What is being asked: Please write out the final portion of the records below exactly: the line containing "(** The loop.", every line after it, and nothing else.

Records:
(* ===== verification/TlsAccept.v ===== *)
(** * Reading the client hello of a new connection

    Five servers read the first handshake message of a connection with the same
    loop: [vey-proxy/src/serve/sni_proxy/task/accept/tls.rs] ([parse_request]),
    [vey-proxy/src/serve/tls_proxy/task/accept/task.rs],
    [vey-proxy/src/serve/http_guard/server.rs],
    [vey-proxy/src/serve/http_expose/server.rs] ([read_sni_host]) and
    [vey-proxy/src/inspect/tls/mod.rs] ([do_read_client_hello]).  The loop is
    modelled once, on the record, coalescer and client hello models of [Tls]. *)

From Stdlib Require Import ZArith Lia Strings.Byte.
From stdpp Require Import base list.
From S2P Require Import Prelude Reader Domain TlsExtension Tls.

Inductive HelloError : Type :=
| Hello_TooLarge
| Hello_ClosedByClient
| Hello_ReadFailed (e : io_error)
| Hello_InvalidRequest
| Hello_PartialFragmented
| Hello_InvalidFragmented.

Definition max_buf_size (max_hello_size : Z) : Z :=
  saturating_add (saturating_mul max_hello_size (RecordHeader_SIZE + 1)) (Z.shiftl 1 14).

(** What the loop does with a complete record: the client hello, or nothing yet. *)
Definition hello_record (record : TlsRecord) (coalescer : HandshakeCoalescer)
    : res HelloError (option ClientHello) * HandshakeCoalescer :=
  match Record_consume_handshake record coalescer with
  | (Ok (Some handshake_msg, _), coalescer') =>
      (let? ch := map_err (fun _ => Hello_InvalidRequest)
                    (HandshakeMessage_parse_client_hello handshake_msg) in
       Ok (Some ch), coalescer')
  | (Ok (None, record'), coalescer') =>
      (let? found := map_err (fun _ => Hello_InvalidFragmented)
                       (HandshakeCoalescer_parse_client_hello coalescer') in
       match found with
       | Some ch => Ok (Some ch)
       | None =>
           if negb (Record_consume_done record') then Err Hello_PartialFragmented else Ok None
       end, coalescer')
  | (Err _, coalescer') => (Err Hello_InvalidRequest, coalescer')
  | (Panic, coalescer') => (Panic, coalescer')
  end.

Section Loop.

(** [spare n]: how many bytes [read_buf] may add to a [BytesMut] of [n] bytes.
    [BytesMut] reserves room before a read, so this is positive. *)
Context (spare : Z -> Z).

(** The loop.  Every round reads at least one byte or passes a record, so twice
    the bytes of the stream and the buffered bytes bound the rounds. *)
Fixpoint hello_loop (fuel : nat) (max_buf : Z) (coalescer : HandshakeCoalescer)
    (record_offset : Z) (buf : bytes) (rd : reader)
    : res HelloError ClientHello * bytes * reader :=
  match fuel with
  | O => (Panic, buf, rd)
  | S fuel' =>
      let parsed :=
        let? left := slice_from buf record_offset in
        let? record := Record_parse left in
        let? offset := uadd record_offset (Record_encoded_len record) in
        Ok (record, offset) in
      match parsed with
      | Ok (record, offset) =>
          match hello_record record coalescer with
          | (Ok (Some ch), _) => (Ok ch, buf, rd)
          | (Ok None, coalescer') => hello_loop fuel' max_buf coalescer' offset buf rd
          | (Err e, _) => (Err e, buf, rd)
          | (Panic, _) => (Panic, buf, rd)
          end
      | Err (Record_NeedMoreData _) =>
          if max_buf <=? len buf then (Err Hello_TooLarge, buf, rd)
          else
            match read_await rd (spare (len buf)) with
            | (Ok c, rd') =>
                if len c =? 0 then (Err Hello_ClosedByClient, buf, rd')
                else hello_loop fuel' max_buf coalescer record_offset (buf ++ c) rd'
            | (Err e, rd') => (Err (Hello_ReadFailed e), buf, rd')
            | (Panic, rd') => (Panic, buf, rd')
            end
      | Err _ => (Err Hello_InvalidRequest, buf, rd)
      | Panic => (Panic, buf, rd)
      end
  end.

Response for this exercise:
(** The loop.  Every round reads at least one byte or passes a record, so twice
    the bytes of the stream and the buffered bytes bound the rounds. *)
Fixpoint hello_loop (fuel : nat) (max_buf : Z) (coalescer : HandshakeCoalescer)
    (record_offset : Z) (buf : bytes) (rd : reader)
    : res HelloError ClientHello * bytes * reader :=
  match fuel with
  | O => (Panic, buf, rd)
  | S fuel' =>
      let parsed :=
        let? left := slice_from buf record_offset in
        let? record := Record_parse left in
        let? offset := uadd record_offset (Record_encoded_len record) in
        Ok (record, offset) in
      match parsed with
      | Ok (record, offset) =>
          match hello_record record coalescer with
          | (Ok (Some ch), _) => (Ok ch, buf, rd)
          | (Ok None, coalescer') => hello_loop fuel' max_buf coalescer' offset buf rd
          | (Err e, _) => (Err e, buf, rd)
          | (Panic, _) => (Panic, buf, rd)
          end
      | Err (Record_NeedMoreData _) =>
          if max_buf <=? len buf then (Err Hello_TooLarge, buf, rd)
          else
            match read_await rd (spare (len buf)) with
            | (Ok c, rd') =>
                if len c =? 0 then (Err Hello_ClosedByClient, buf, rd')
                else hello_loop fuel' max_buf coalescer record_offset (buf ++ c) rd'
            | (Err e, rd') => (Err (Hello_ReadFailed e), buf, rd')
            | (Panic, rd') => (Panic, buf, rd')
            end
      | Err _ => (Err Hello_InvalidRequest, buf, rd)
      | Panic => (Panic, buf, rd)
      end
  end.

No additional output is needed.